■ Work item ■
Go through the following data and transcribe exactly the stretch of lines from the one holding "esc_reason : string;" to the one holding "taint_actions : list string;", both included.

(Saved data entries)
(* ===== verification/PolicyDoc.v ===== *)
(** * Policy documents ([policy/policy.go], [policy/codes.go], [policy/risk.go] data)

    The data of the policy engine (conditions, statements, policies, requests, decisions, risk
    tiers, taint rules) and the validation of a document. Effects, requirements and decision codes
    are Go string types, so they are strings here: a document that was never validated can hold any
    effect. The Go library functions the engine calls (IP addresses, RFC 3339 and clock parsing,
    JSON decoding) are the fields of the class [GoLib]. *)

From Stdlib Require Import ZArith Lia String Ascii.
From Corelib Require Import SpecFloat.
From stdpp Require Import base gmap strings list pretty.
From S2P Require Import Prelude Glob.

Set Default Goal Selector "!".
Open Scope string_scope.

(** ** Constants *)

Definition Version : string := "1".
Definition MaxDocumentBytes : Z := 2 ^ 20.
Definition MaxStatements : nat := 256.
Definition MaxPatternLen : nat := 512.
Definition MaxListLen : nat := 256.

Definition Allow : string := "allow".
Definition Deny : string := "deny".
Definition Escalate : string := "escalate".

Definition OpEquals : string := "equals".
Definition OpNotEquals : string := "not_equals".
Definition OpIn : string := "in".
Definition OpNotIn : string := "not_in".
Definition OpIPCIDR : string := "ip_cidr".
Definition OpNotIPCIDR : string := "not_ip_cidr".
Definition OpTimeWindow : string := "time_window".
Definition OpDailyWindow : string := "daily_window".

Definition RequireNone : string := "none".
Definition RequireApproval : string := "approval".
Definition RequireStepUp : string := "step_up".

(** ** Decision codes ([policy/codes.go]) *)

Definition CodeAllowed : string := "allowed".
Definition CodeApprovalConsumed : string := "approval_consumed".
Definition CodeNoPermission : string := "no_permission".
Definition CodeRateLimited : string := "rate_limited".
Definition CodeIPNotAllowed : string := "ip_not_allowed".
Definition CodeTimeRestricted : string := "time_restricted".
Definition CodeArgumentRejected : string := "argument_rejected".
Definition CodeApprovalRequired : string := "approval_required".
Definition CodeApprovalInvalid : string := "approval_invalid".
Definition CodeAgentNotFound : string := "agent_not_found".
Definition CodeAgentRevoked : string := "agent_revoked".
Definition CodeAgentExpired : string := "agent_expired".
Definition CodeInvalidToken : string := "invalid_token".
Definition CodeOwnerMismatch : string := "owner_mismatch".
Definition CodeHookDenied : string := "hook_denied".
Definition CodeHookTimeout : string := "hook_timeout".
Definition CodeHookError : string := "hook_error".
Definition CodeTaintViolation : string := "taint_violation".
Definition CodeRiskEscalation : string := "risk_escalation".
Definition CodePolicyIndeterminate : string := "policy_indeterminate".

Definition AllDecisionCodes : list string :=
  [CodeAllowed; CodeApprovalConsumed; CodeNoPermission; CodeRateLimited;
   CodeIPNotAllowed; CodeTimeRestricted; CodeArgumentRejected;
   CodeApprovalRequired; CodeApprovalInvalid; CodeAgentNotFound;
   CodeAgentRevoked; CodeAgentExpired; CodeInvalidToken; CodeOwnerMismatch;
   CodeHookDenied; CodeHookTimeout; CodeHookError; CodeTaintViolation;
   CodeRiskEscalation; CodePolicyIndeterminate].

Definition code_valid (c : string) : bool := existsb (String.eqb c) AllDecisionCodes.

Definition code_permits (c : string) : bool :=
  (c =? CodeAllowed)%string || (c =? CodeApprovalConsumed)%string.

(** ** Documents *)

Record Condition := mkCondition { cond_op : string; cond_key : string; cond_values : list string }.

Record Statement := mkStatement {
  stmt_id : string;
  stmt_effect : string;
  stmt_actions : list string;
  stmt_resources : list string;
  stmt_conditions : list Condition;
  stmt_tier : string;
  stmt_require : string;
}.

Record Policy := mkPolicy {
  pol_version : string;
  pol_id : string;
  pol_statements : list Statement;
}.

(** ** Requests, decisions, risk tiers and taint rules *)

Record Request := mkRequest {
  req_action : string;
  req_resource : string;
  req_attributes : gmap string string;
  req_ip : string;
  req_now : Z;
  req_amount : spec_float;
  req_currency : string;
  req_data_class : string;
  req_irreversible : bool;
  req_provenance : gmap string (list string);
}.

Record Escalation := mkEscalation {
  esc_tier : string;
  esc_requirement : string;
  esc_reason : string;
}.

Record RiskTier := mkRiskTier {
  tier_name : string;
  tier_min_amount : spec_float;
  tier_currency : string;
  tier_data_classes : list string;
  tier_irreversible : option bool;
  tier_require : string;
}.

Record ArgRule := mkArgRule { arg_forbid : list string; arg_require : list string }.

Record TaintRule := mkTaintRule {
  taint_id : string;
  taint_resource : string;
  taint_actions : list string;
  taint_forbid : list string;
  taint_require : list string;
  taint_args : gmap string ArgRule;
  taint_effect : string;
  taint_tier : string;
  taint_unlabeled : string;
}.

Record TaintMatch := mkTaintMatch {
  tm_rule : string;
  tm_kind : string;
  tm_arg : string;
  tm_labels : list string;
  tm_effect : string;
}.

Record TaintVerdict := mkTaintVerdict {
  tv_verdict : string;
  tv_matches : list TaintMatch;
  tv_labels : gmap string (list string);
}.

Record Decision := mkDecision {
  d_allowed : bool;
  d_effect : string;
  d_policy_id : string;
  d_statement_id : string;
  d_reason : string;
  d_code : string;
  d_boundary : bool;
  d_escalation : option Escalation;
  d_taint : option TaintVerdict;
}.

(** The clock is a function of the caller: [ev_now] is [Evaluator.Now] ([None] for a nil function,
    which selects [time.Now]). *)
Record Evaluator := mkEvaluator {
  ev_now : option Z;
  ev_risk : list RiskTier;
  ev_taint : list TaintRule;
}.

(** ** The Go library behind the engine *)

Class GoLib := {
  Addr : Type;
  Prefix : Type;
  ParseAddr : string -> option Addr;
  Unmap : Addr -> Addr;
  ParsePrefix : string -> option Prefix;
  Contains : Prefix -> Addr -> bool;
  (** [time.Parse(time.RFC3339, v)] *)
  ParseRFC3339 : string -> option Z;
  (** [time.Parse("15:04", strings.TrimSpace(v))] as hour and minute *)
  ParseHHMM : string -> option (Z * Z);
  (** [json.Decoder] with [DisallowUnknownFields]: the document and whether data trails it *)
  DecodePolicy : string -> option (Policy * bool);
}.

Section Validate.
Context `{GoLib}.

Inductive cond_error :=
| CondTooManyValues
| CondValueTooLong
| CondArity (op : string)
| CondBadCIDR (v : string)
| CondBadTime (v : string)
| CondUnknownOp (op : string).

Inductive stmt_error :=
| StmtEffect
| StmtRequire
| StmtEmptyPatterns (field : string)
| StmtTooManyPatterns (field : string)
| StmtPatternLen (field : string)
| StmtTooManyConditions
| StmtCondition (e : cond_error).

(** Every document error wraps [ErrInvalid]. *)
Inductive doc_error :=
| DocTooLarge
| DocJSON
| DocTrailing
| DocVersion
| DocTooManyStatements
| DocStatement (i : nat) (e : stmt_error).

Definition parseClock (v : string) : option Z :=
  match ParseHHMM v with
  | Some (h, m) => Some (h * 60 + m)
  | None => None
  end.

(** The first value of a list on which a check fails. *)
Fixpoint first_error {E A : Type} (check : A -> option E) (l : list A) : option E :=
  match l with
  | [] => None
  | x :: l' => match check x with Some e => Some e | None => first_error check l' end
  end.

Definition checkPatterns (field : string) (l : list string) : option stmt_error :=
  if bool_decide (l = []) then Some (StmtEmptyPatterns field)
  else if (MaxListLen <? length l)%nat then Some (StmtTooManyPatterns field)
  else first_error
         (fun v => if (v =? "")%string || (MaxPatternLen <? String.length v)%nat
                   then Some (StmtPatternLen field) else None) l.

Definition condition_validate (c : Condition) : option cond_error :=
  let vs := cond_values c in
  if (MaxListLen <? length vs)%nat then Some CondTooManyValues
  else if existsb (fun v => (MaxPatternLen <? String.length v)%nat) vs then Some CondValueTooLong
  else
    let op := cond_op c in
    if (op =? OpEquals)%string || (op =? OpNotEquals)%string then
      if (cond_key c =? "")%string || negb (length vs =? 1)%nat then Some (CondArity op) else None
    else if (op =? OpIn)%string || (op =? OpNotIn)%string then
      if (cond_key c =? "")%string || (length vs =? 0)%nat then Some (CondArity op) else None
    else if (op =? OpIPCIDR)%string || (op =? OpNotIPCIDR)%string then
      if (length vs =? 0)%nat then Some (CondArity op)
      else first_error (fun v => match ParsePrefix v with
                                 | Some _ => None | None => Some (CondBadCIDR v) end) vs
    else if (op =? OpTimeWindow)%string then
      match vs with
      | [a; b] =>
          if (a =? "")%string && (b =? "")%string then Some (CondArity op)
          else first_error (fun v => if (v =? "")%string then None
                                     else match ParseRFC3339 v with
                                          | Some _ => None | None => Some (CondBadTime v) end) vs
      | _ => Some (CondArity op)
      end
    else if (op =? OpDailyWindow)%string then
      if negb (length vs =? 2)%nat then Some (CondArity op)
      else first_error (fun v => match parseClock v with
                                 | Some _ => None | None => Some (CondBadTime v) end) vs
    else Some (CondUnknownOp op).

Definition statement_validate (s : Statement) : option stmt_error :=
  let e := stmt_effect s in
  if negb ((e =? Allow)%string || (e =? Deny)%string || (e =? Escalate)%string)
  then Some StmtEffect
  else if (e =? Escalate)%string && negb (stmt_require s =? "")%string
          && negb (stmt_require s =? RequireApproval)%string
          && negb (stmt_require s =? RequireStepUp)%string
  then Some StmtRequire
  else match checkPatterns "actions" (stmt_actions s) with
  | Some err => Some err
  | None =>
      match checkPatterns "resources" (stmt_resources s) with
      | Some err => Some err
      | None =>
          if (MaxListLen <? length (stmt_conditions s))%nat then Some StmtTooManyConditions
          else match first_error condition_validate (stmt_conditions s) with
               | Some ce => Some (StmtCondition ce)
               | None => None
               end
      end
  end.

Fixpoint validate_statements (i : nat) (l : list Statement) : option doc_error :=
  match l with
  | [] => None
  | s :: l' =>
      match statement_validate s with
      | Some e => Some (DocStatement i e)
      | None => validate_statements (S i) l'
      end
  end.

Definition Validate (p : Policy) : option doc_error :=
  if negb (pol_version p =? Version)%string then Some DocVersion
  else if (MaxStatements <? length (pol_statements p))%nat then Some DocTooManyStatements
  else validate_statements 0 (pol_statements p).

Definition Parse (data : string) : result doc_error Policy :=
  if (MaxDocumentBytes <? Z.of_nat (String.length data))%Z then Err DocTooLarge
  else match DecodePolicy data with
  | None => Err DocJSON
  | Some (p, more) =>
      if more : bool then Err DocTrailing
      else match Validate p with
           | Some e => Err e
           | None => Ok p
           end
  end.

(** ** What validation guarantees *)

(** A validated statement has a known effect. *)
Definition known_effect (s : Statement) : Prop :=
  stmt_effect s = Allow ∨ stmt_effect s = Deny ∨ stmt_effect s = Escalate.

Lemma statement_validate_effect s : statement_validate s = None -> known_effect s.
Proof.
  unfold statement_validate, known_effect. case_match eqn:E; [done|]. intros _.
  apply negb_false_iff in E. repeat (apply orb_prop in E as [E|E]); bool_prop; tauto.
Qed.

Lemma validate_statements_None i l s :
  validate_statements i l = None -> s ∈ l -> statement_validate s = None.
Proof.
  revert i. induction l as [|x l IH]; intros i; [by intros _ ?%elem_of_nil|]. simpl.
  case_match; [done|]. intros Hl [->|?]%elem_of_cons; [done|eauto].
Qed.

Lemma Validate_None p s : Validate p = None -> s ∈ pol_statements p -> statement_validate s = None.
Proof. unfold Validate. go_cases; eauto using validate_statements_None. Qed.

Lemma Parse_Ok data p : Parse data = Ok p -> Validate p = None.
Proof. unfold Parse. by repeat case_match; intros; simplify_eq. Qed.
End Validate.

■ Task output ■
  esc_reason : string;
}.

Record RiskTier := mkRiskTier {
  tier_name : string;
  tier_min_amount : spec_float;
  tier_currency : string;
  tier_data_classes : list string;
  tier_irreversible : option bool;
  tier_require : string;
}.

Record ArgRule := mkArgRule { arg_forbid : list string; arg_require : list string }.

Record TaintRule := mkTaintRule {
  taint_id : string;
  taint_resource : string;
  taint_actions : list string;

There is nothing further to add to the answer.